▶ **TASK BRIEF**
For each line in the material below that holds "Require", copy that line.
=-=-=
(** * gostore: a bounded LRU cache with lazy TTL in front of a bolt store

    A shallow embedding of the Go package [gostore]: the cache ([lru]), the
    wire format of stored records ([valueT]) and the facade ([Store]) with
    [PutWithTTL], [UpdateWithTTL], [Load] and [MemoizeWithTTL].  The bolt
    engine, Go's [time], [bytes] and [encoding/binary] packages are
    collaborators of the package; the parts of their behaviour the package
    relies on are written out in the modules [binary], [time] and [bolt]. *)

From Stdlib Require Import ZArith Lia.
From Stdlib.Strings Require Import Byte.
From stdpp Require Import gmap strings list fin_maps.

#[local] Set Warnings "-clear-no-such-hyp".
Local Open Scope Z_scope.

(** ** Go errors

    [error] values are compared by identity in the package
    ([err != ErrKeyNotFound]), so the package-level singletons are
    constructors of their own. *)
Inductive error : Type :=
  | ErrKeyNotFound
  | ErrKeyExpired
  | ErrBadValue
  | EOF                                      (* io.EOF *)
  | ErrUnexpectedEOF                         (* io.ErrUnexpectedEOF *)
  | ErrPut (key : string) (cause : error)    (* fmt.Errorf("failed to put key %s: %w", key, err) *)
  | ErrEngine (msg : string)                 (* an error of the bolt engine *)
  | ErrUser (msg : string).                  (* an error of a caller's codec or compute function *)

#[global] Instance error_eq_dec : EqDecision error.
Proof. solve_decision. Defined.

(** A Go call either returns or panics. *)
Inductive outcome (A : Type) : Type :=
  | Returned (a : A)
  | Panicked (msg : string).
Arguments Returned {A} a.
Arguments Panicked {A} msg.

(** ** encoding/binary, little endian, and the integer conversions *)
Module binary.

Definition byte_of_Z (z : Z) : byte :=
  default x00 (Byte.of_N (Z.to_N (z mod 256))).

Definition Z_of_byte (b : byte) : Z := Z.of_N (Byte.to_N b).

(** [PutUint n z]: the [n] low bytes of [z], least significant first
    ([order.PutUint32] for [n = 4], [order.PutUint64] for [n = 8]). *)
Fixpoint PutUint (n : nat) (z : Z) : list byte :=
  match n with
  | O => []
  | S n' => byte_of_Z z :: PutUint n' (z / 256)
  end.

(** [Uint bs]: the unsigned number a little-endian byte string denotes. *)
Fixpoint Uint (bs : list byte) : Z :=
  match bs with
  | [] => 0
  | b :: bs' => Z_of_byte b + 256 * Uint bs'
  end.

(** Conversion to [int32] and [int64] wraps around. *)
Definition int32 (z : Z) : Z := (z + 2 ^ 31) mod 2 ^ 32 - 2 ^ 31.
Definition int64 (z : Z) : Z := (z + 2 ^ 63) mod 2 ^ 64 - 2 ^ 63.

(** [binary.Read] of a fixed-size integer of [n] bytes from a
    [bytes.Reader] whose unread part is [r]: [io.ReadFull] gives [io.EOF]
    when nothing is left and [io.ErrUnexpectedEOF] when fewer than [n]
    bytes are.  The result is the bytes read and the unread rest. *)
Definition Read (n : nat) (r : list byte) : (list byte * list byte) + error :=
  match r with
  | [] => inr EOF
  | _ => if (length r <? n)%nat then inr ErrUnexpectedEOF
         else inl (take n r, drop n r)
  end.

(** [bytes.Reader.Read(b)] with [b] the buffer to fill: [io.EOF] when
    nothing is left (even for an empty [b]), else [copy] of as many bytes
    as fit; the tail of [b] keeps its contents. *)
Definition Reader_Read (b r : list byte) : (list byte * list byte) + error :=
  match r with
  | [] => inr EOF
  | _ => let n := Nat.min (length b) (length r) in
         inl (take n r ++ drop n b, drop n r)
  end.

End binary.

(** ** Go's time package *)
Module time.

(** A [time.Time] is a number of seconds since January 1, year 1,
    00:00:00 UTC, and a nanosecond offset within the second.  Wall and
    monotonic clock are not distinguished. *)
Record Time : Type := mkTime { sec : Z; nsec : Z }.

(** [time.Time{}] *)
Definition zero : Time := mkTime 0 0.

(** Seconds from year 1 to the Unix epoch. *)
Definition unixToInternal : Z := (1969 * 365 + 1969 / 4 - 1969 / 100 + 1969 / 400) * 86400.
Definition internalToUnix : Z := - unixToInternal.

Definition IsZero (t : Time) : bool := (sec t =? 0) && (nsec t =? 0).

(** [t.After(u)] *)
Definition After (t u : Time) : bool :=
  (sec u <? sec t) || ((sec t =? sec u) && (nsec u <? nsec t)).

(** [t] is at or before [u]: [u.After(t)] fails. *)
Definition le (t u : Time) : Prop :=
  sec t < sec u ∨ (sec t = sec u ∧ nsec t <= nsec u).

(** The method [t.Unix()]. *)
Definition Time_Unix (t : Time) : Z := binary.int64 (sec t + internalToUnix).

(** The function [time.Unix(sec, nsec)]. *)
Definition Unix (s ns : Z) : Time :=
  let '(s, ns) :=
    if (ns <? 0) || (1000000000 <=? ns) then
      let n := Z.quot ns 1000000000 in
      let s := binary.int64 (s + n) in
      let ns := ns - n * 1000000000 in
      if ns <? 0 then (binary.int64 (s - 1), ns + 1000000000) else (s, ns)
    else (s, ns) in
  mkTime (binary.int64 (s + unixToInternal)) ns.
=-=-=
▶ **EXPECTED OUTPUT**
From Stdlib Require Import ZArith Lia.
From Stdlib.Strings Require Import Byte.
From stdpp Require Import gmap strings list fin_maps.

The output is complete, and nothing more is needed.